Records supplied Block Start

(* ================================================================== *)
(** ** Geometry join (In[36] .. In[39]) and filter (In[43]) *)

Module Tract.
Record row : Type := mk {
  CT20 : string;
  geometry : polygon;
  FIPS : option string       (* [None] is a missing (NaN) cell *)
}.
End Tract.

Definition read_file (fs : files) (path : string) : result GeoDataFrame :=
  match geojson_at fs path with
  | Some g => Ok g
  | None => Raise (Exception "DriverError")
  end.

(** [tracts[['CT20','geometry']]]. *)
Definition subset_tracts (g : GeoDataFrame)
  : result (list (string * polygon)) :=
  match lookup "CT20" (attributes g) with
  | Some cells => Ok (combine cells (geometry_column g))
  | None => Raise (Exception "KeyError")
  end.

(** ['06' + '037' + series]. *)
Definition full_identifier (ct : string) : string := ("06" ++ "037") ++ ct.

(** [target['FIPS'] = series]: the series is aligned on the row labels
    0, 1, ... of the target; a label the series lacks gets NaN. *)
Definition setitem_FIPS (target : list (string * polygon))
                        (series : list string) : list Tract.row :=
  map (fun ir => Tract.mk (fst (snd ir)) (snd (snd ir))
                          (nth_error series (fst ir)))
      (combine (seq 0 (List.length target)) target).

Definition key_match (k : option string) (s : string) : bool :=
  match k with
  | Some k' => String.eqb k' s
  | None => false
  end.

(** [left.merge(right, on="FIPS")]: [how='inner'] by default.  A joined
    row is kept as the pair of its two source rows, whose key cells
    pandas stores once. *)
Definition merge_on_FIPS (left : list Tract.row) (right : list transit_row)
  : list (Tract.row * transit_row) :=
  flat_map (fun l =>
              map (pair l)
                  (filter (fun r => key_match (Tract.FIPS l) (FIPS r)) right))
           left.

(** [t[t['Percent Transit Users'].notnull()]]. *)
Definition filter_notnull (t : list (Tract.row * transit_row))
  : list (Tract.row * transit_row) :=
  filter (fun r => notnull (Percent_Transit_Users (snd r))) t.
(** * The blow-detection state machine of the birthday experience

    A shallow embedding of the per-frame [update] loop of the [App]
    component, in its two variants:

    - [Hysteresis]: the loop with a hit-run-length counter and a cooldown
      (src/services/geminiService.ts, second document, lines 205-354);
    - [AppTsx]: the loop that triggers on a single frame
      (src/App.tsx, lines 131-212).

    React state ([state], [progress], [micActive]) and refs
    ([lastStateTimeRef], [blowHitFramesRef], [lastTriggerAtRef],
    [analyserRef]) are the fields of one machine record; one call of the
    animation-frame callback is one application of [update] to the record,
    the value of [Date.now()] and the bytes the analyser delivers.  The
    callback closes over [state]: every comparison inside one call reads the
    state the call started with, and [setState] shows in the record
    returned. *)

From Stdlib Require Import String Ascii DecimalString.
From Stdlib Require Import ZArith QArith Qreduction List Bool Lia.
From Stdlib Require Import Strings.Byte.
Import ListNotations.

Local Open Scope Z_scope.

(** ** JavaScript values the loop computes with *)

(** The numbers the loop produces: timestamps, counters and bin sums are
    integers and are kept in [Z]; a quotient of two integers is a [Num].
    [Fin q] carries the exact quotient in lowest terms (the double the
    engine stores is the one nearest to it; every comparison below is
    against an integer and is not affected by that rounding). *)
Inductive Num : Type :=
| Fin (q : Q)
| PosInf
| NegInf
| NaN.

(** [a / b] on integer-valued numbers; division by zero gives an infinity
    or, for [0 / 0], [NaN]. *)
Definition js_div (a b : Z) : Num :=
  if b =? 0 then
    if 0 <? a then PosInf else if a <? 0 then NegInf else NaN
  else Fin (Qred (inject_Z a / inject_Z b)).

Records supplied Block End

§ **Task brief**:
Would you output, from the records above, exactly the run of lines that starts at the line containing "match k with" and ends at the line containing "[Fin q] carries", and only that run?

§ **Your response**:
  match k with
  | Some k' => String.eqb k' s
  | None => false
  end.

(** [left.merge(right, on="FIPS")]: [how='inner'] by default.  A joined
    row is kept as the pair of its two source rows, whose key cells
    pandas stores once. *)
Definition merge_on_FIPS (left : list Tract.row) (right : list transit_row)
  : list (Tract.row * transit_row) :=
  flat_map (fun l =>
              map (pair l)
                  (filter (fun r => key_match (Tract.FIPS l) (FIPS r)) right))
           left.

(** [t[t['Percent Transit Users'].notnull()]]. *)
Definition filter_notnull (t : list (Tract.row * transit_row))
  : list (Tract.row * transit_row) :=
  filter (fun r => notnull (Percent_Transit_Users (snd r))) t.
(** * The blow-detection state machine of the birthday experience

    A shallow embedding of the per-frame [update] loop of the [App]
    component, in its two variants:

    - [Hysteresis]: the loop with a hit-run-length counter and a cooldown
      (src/services/geminiService.ts, second document, lines 205-354);
    - [AppTsx]: the loop that triggers on a single frame
      (src/App.tsx, lines 131-212).

    React state ([state], [progress], [micActive]) and refs
    ([lastStateTimeRef], [blowHitFramesRef], [lastTriggerAtRef],
    [analyserRef]) are the fields of one machine record; one call of the
    animation-frame callback is one application of [update] to the record,
    the value of [Date.now()] and the bytes the analyser delivers.  The
    callback closes over [state]: every comparison inside one call reads the
    state the call started with, and [setState] shows in the record
    returned. *)

From Stdlib Require Import String Ascii DecimalString.
From Stdlib Require Import ZArith QArith Qreduction List Bool Lia.
From Stdlib Require Import Strings.Byte.
Import ListNotations.

Local Open Scope Z_scope.

(** ** JavaScript values the loop computes with *)

(** The numbers the loop produces: timestamps, counters and bin sums are
    integers and are kept in [Z]; a quotient of two integers is a [Num].
    [Fin q] carries the exact quotient in lowest terms (the double the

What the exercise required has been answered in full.